(** On a ring of two or more nodes with different identifiers, the hashed
    key is in the range that [in_range] gives the member returned: from the
    identifier of the member before it in the list, the last member for the
    first, to its own identifier. *)
Theorem find_node_key_in_owner_range
    (ns : list loc) (key : string) (h : Z) (node : loc) :
  let r := add_nodes st ns ChordRing_init in
  NoDup (member_ids st r) ->
  (2 <= length (nodes r))%nat ->
  hash_key key = Return h ->
  fst (find_node st key r) = Return node ->
  exists i p,
    nodes r !! i = Some node
    /\ nodes r !! ((i + length (nodes r) - 1) mod length (nodes r))%nat = Some p
    /\ in_range h (ident p) (ident node) = true.
Proof.
  intros r Hnodup Hlen2 Hh Hfind.
  pose proof (add_nodes_ring_sorted ns) as Hsorted. fold r in Hsorted.
  rewrite (find_node_unfold st key r h Hh) in Hfind. cbn [fst] in Hfind.
  assert (Hlen : length (member_ids st r) = length (nodes r))
    by apply length_map.
  destruct (bisect_left_spec (member_ids st r) h Hsorted) as (Hb & Hlo & Hhi).
  set (b := bisect_left (member_ids st r) h) in *.
  set (n := length (nodes r)) in *.
  destruct (Nat.eqb_spec n 0) as [Hz | _]; [lia |].
  destruct (nodes r !! (b mod n)%nat) as [node0 |] eqn:Hnode; [| discriminate].
  injection Hfind as ->.
  exists (b mod n)%nat.
  assert (Hpi : ((b mod n + n - 1) mod n < length (nodes r))%nat)
    by (apply Nat.mod_upper_bound; lia).
  destruct (lookup_lt_is_Some_2 (nodes r) _ Hpi) as [p Hp].
  exists p. split; [exact Hnode |]. split; [exact Hp |].
  pose proof (nth_member_ids st r _ node Hnode) as Hid.
  pose proof (nth_member_ids st r _ p Hp) as Hidp.
  rewrite <- Hid, <- Hidp.
  destruct (ring_index_cases b n Hlen2 ltac:(lia))
    as [(Hmid & -> & ->) | (Hends & -> & ->)].
  - apply in_range_no_wrap.
    + apply (sorted_nth_le _ Hsorted). lia.
    + split; [apply Hlo; lia | apply Hhi; lia].
  - pose proof (sorted_nodup_nth_lt (member_ids st r) 0 (n - 1)
                  Hsorted Hnodup ltac:(lia)) as Hlt.
    apply in_range_wrap; [lia |].
    destruct Hends as [Hb0 | Hbn].
    + right. apply Hhi. lia.
    + left. apply Z.lt_gt, Hlo. lia.
Qed.

(** A node whose identifier is the hash of a name is found under that
    name: when the ring holds a node with identifier [hash_key(key)],
    [find_node(key)] returns a node with that identifier. *)
Theorem find_node_finds_hashed_identifier
    (ns : list loc) (key : string) (h : Z) (n : loc) :
  n ∈ ns ->
  hash_key key = Return h ->
  ident n = h ->
  exists node,
    fst (find_node st key (add_nodes st ns ChordRing_init)) = Return node
    /\ ident node = h.
Proof.
  intros Hn Hh Hid.
  assert (Hne : ns <> []) by (intros ->; now apply elem_of_nil in Hn).
  destruct (find_node_on_sorted st key _ (add_nodes_ring_sorted ns)
              (add_nodes_nonempty ns Hne))
    as (h' & node & Hh' & Hfind & Hmem & Hcases).
  rewrite Hh in Hh'. injection Hh' as <-.
  assert (Hn' : n ∈ nodes (add_nodes st ns ChordRing_init))
    by (now rewrite (add_nodes_perm st ns ChordRing_init)).
  exists node. rewrite Hfind. split; [reflexivity |].
  destruct Hcases as [[Hge Hleast] | [Hall _]].
  - specialize (Hleast n Hn'). lia.
  - specialize (Hall n Hn'). lia.
Qed.

(** *** Nodes with the same identifier *)

Lemma first_ge_split (h : Z) (l : list loc) (node : loc) :
  first_ge st h l = Some node ->
  exists pre post,
    l = pre ++ node :: post
    /\ (forall m, m ∈ pre -> ident m < h)
    /\ h <= ident node.
Proof.
  induction l as [| y l IH]; cbn [first_ge]; [discriminate |].
  destruct (Z.leb_spec h (ident y)) as [Hle | Hgt].
  - intros [= <-]. exists [], l. split; [reflexivity |].
    split; [| exact Hle]. intros m Hm. now apply elem_of_nil in Hm.
  - intros Hfirst. destruct (IH Hfirst) as (pre & post & -> & Hpre & Hge).
    exists (y :: pre), post. split; [reflexivity |]. split; [| exact Hge].
    intros m [-> | Hm]%elem_of_cons; [exact Hgt | now apply Hpre].
Qed.

Lemma filter_none (P : loc -> bool) (l : list loc) :
  (forall m, m ∈ l -> P m = false) -> List.filter P l = [].
Proof.
  induction l as [| y l IH]; intros Hall; [reflexivity |].
  cbn [List.filter]. rewrite (Hall y) by (apply elem_of_cons; now left).
  apply IH. intros m Hm. apply Hall, elem_of_cons. now right.
Qed.

(** Among the nodes added that share the identifier of the member
    [find_node] returns, that member is the one added first. *)
Theorem find_node_prefers_first_added
    (ns : list loc) (key : string) (node : loc) :
  fst (find_node st key (add_nodes st ns ChordRing_init)) = Return node ->
  exists rest,
    List.filter (fun m => ident m =? ident node) ns = node :: rest.
Proof.
  intros Hfind. set (r := add_nodes st ns ChordRing_init) in *.
  assert (Hne : nodes r <> []).
  { intros Hnil. rewrite (find_node_no_members st key r Hnil) in Hfind.
    discriminate. }
  destruct (find_node_linear key r _ (add_nodes_ring_sorted ns) Hne
              (hash_key_value key)) as (m & Hsucc & Hfind').
  rewrite Hfind' in Hfind. injection Hfind as <-.
  rewrite <- (add_nodes_arrival_filter (ident m) ns). fold r.
  unfold successor_of in Hsucc.
  destruct (first_ge st _ (nodes r)) as [m0 |] eqn:Hfirst.
  - injection Hsucc as ->.
    destruct (first_ge_split _ _ _ Hfirst) as (pre & post & -> & Hpre & Hge).
    rewrite List.filter_app, filter_none.
    + cbn [List.filter app]. rewrite Z.eqb_refl. now eexists.
    + intros x Hx. specialize (Hpre x Hx). apply Z.eqb_neq. lia.
  - destruct (nodes r) as [| y l]; [discriminate |].
    injection Hsucc as ->. cbn [List.filter]. rewrite Z.eqb_refl. now eexists.
Qed.

End RingLookup.

(** *** The owner is the only member whose range holds the key *)

Section RingOwner.

Variable st : store.

Local Abbreviation ident node := (identifier (st node)).

(** On a ring of two or more nodes with different identifiers, the member
    [find_node] returns is the only one whose range, from the identifier of
    the member before it to its own, holds the hashed key. *)
Theorem find_node_owner_unique
    (ns : list loc) (key : string) (h : Z) (node : loc)
    (j : nat) (m p : loc) :
  let r := add_nodes st ns ChordRing_init in
  NoDup (member_ids st r) ->
  (2 <= length (nodes r))%nat ->
  hash_key key = Return h ->
  fst (find_node st key r) = Return node ->
  nodes r !! j = Some m ->
  nodes r !! ((j + length (nodes r) - 1) mod length (nodes r))%nat = Some p ->
  in_range h (ident p) (ident m) = true ->
  m = node.
Proof.
  intros r Hnodup Hlen2 Hh Hfind Hm Hp Hin.
  pose proof (add_nodes_ring_sorted st ns) as Hsorted. fold r in Hsorted.
  rewrite (find_node_unfold st key r h Hh) in Hfind. cbn [fst] in Hfind.
  assert (Hlen : length (member_ids st r) = length (nodes r))
    by apply length_map.
  destruct (bisect_left_spec (member_ids st r) h Hsorted) as (Hb & Hlo & Hhi).
  set (b := bisect_left (member_ids st r) h) in *.
  set (n := length (nodes r)) in *.
  destruct (Nat.eqb_spec n 0) as [Hz | _]; [lia |].
  destruct (nodes r !! (b mod n)%nat) as [node0 |] eqn:Hnode; [| discriminate].
  injection Hfind as ->.
  assert (Hj : (j < n)%nat) by (eapply lookup_lt_Some; exact Hm).
  pose proof (nth_member_ids st r _ m Hm) as Hidm.
  pose proof (nth_member_ids st r _ p Hp) as Hidp.
  rewrite <- Hidm, <- Hidp in Hin.
  assert (Hsame : (b mod n = j)%nat); [| rewrite Hsame in Hnode; congruence].
  destruct (ring_index_cases b n Hlen2 ltac:(lia))
    as [(Hmid & Hbi & _) | (Hends & Hbi & _)]; rewrite Hbi.
  - destruct j as [| j].
    + rewrite Nat.add_0_l, Nat.mod_small in Hin by lia.
      pose proof (sorted_nodup_nth_lt (member_ids st r) 0 (n - 1)
                    Hsorted Hnodup ltac:(lia)) as Hlt.
      apply in_range_wrap in Hin; [| lia].
      destruct Hin as [Hgt | Hle].
      * pose proof (Hhi (n - 1)%nat ltac:(lia)). lia.
      * pose proof (Hlo 0%nat ltac:(lia)). lia.
    + replace (S j + n - 1)%nat with (j + 1 * n)%nat in Hin by lia.
      rewrite Nat.Div0.mod_add, Nat.mod_small in Hin by lia.
      apply in_range_no_wrap in Hin;
        [| apply (sorted_nth_le _ Hsorted); lia].
      destruct (decide (b <= j)%nat) as [Hbj | Hbj];
        [pose proof (Hhi j ltac:(lia)); lia |].
      destruct (decide (S j < b)%nat) as [Hjb | Hjb];
        [pose proof (Hlo (S j) Hjb); lia | lia].
  - destruct j as [| j]; [reflexivity |]. exfalso.
    replace (S j + n - 1)%nat with (j + 1 * n)%nat in Hin by lia.
    rewrite Nat.Div0.mod_add, Nat.mod_small in Hin by lia.
    apply in_range_no_wrap in Hin;
      [| apply (sorted_nth_le _ Hsorted); lia].
    destruct Hends as [Hb0 | Hbn].
    + pose proof (Hhi j ltac:(lia)). lia.
    + pose proof (Hlo (S j) ltac:(lia)). lia.
Qed.

End RingOwner.

(** ** The further properties on sample rings *)

Example main_runs :
  main
  = (["Node responsible for 'key1': 261170007327692568197095477523293501092486196158";
      "Node responsible for 'key2': 1422782272889934309514053401711921772469756363674"]%string,
     Return tt).
Proof. vm_compute. reflexivity. Qed.

Lemma perm_201_012 : Permutation [2; 0; 1]%nat [0; 1; 2]%nat.
Proof.
  apply (perm_trans (l' := [0; 2; 1]%nat)); [apply perm_swap |].
  apply perm_skip, perm_swap.
Defined.

Lemma st_three_distinct (x y : loc) :
  x ∈ [2; 0; 1]%nat -> y ∈ [2; 0; 1]%nat ->
  identifier (st_three x) = identifier (st_three y) -> x = y.
Proof.
  intros Hx Hy.
  repeat (apply elem_of_cons in Hx as [-> | Hx]);
    try (now apply elem_of_nil in Hx);
    repeat (apply elem_of_cons in Hy as [-> | Hy]);
    try (now apply elem_of_nil in Hy);
    cbn; intros Heq; try reflexivity; discriminate.
Qed.

Lemma add_nodes_order_independent_witness :
  Permutation [2; 0; 1]%nat [0; 1; 2]%nat
  /\ member_ids st_three (add_nodes st_three [2; 0; 1]%nat ChordRing_init)
     = member_ids st_three (add_nodes st_three [0; 1; 2]%nat ChordRing_init)
  /\ nodes (add_nodes st_three [2; 0; 1]%nat ChordRing_init)
     = nodes (add_nodes st_three [0; 1; 2]%nat ChordRing_init).
Proof.
  split; [exact perm_201_012 |].
  destruct (add_nodes_order_independent st_three _ _ perm_201_012)
    as [Hids Hnodes].
  split; [exact Hids | exact (Hnodes st_three_distinct)].
Defined.

Lemma find_node_returns_member_witness :
  nodes (mkRing [2; 0]%nat) <> []
  /\ exists node,
       find_node st_three "key1" (mkRing [2; 0]%nat)
       = (Return node, mkRing [2; 0]%nat)
       /\ node ∈ nodes (mkRing [2; 0]%nat).
Proof.
  assert (Hne : nodes (mkRing [2; 0]%nat) <> []) by discriminate.
  split; [exact Hne |].
  exact (find_node_returns_member st_three "key1" (mkRing [2; 0]%nat) Hne).
Defined.

Lemma find_node_single_member_witness :
  nodes (add_nodes st_three [1]%nat ChordRing_init) = [1]%nat
  /\ find_node st_three "key1" (add_nodes st_three [1]%nat ChordRing_init)
     = (Return 1%nat, add_nodes st_three [1]%nat ChordRing_init).
Proof.
  split; [reflexivity |].
  exact (find_node_single_member st_three "key1"
           (add_nodes st_three [1]%nat ChordRing_init) 1%nat eq_refl).
Defined.

Lemma find_node_is_first_at_or_after_witness :
  [2; 0; 1]%nat <> []
  /\ let r := add_nodes st_three [2; 0; 1]%nat ChordRing_init in
     exists h node,
       hash_key "key1" = Return h
       /\ successor_of st_three h (nodes r) = Some node
       /\ find_node st_three "key1" r = (Return node, r).
Proof.
  assert (Hne : [2; 0; 1]%nat <> []) by discriminate.
  split; [exact Hne |].
  exact (find_node_is_first_at_or_after st_three [2; 0; 1]%nat "key1" Hne).
Defined.

Lemma find_node_wide_before :
  fst (find_node st_wide "key1" (add_nodes st_wide [0; 1]%nat ChordRing_init))
  = Return 0%nat.
Proof. vm_compute. reflexivity. Qed.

Exercise aim:
Look above for the line with "- intros Hfirst." and the line with "Lemma filter_none (P"; transcribe both and all lines in between, exactly, and nothing else.

Output of the task:
  - intros Hfirst. destruct (IH Hfirst) as (pre & post & -> & Hpre & Hge).
    exists (y :: pre), post. split; [reflexivity |]. split; [| exact Hge].
    intros m [-> | Hm]%elem_of_cons; [exact Hgt | now apply Hpre].
Qed.

Lemma filter_none (P : loc -> bool) (l : list loc) :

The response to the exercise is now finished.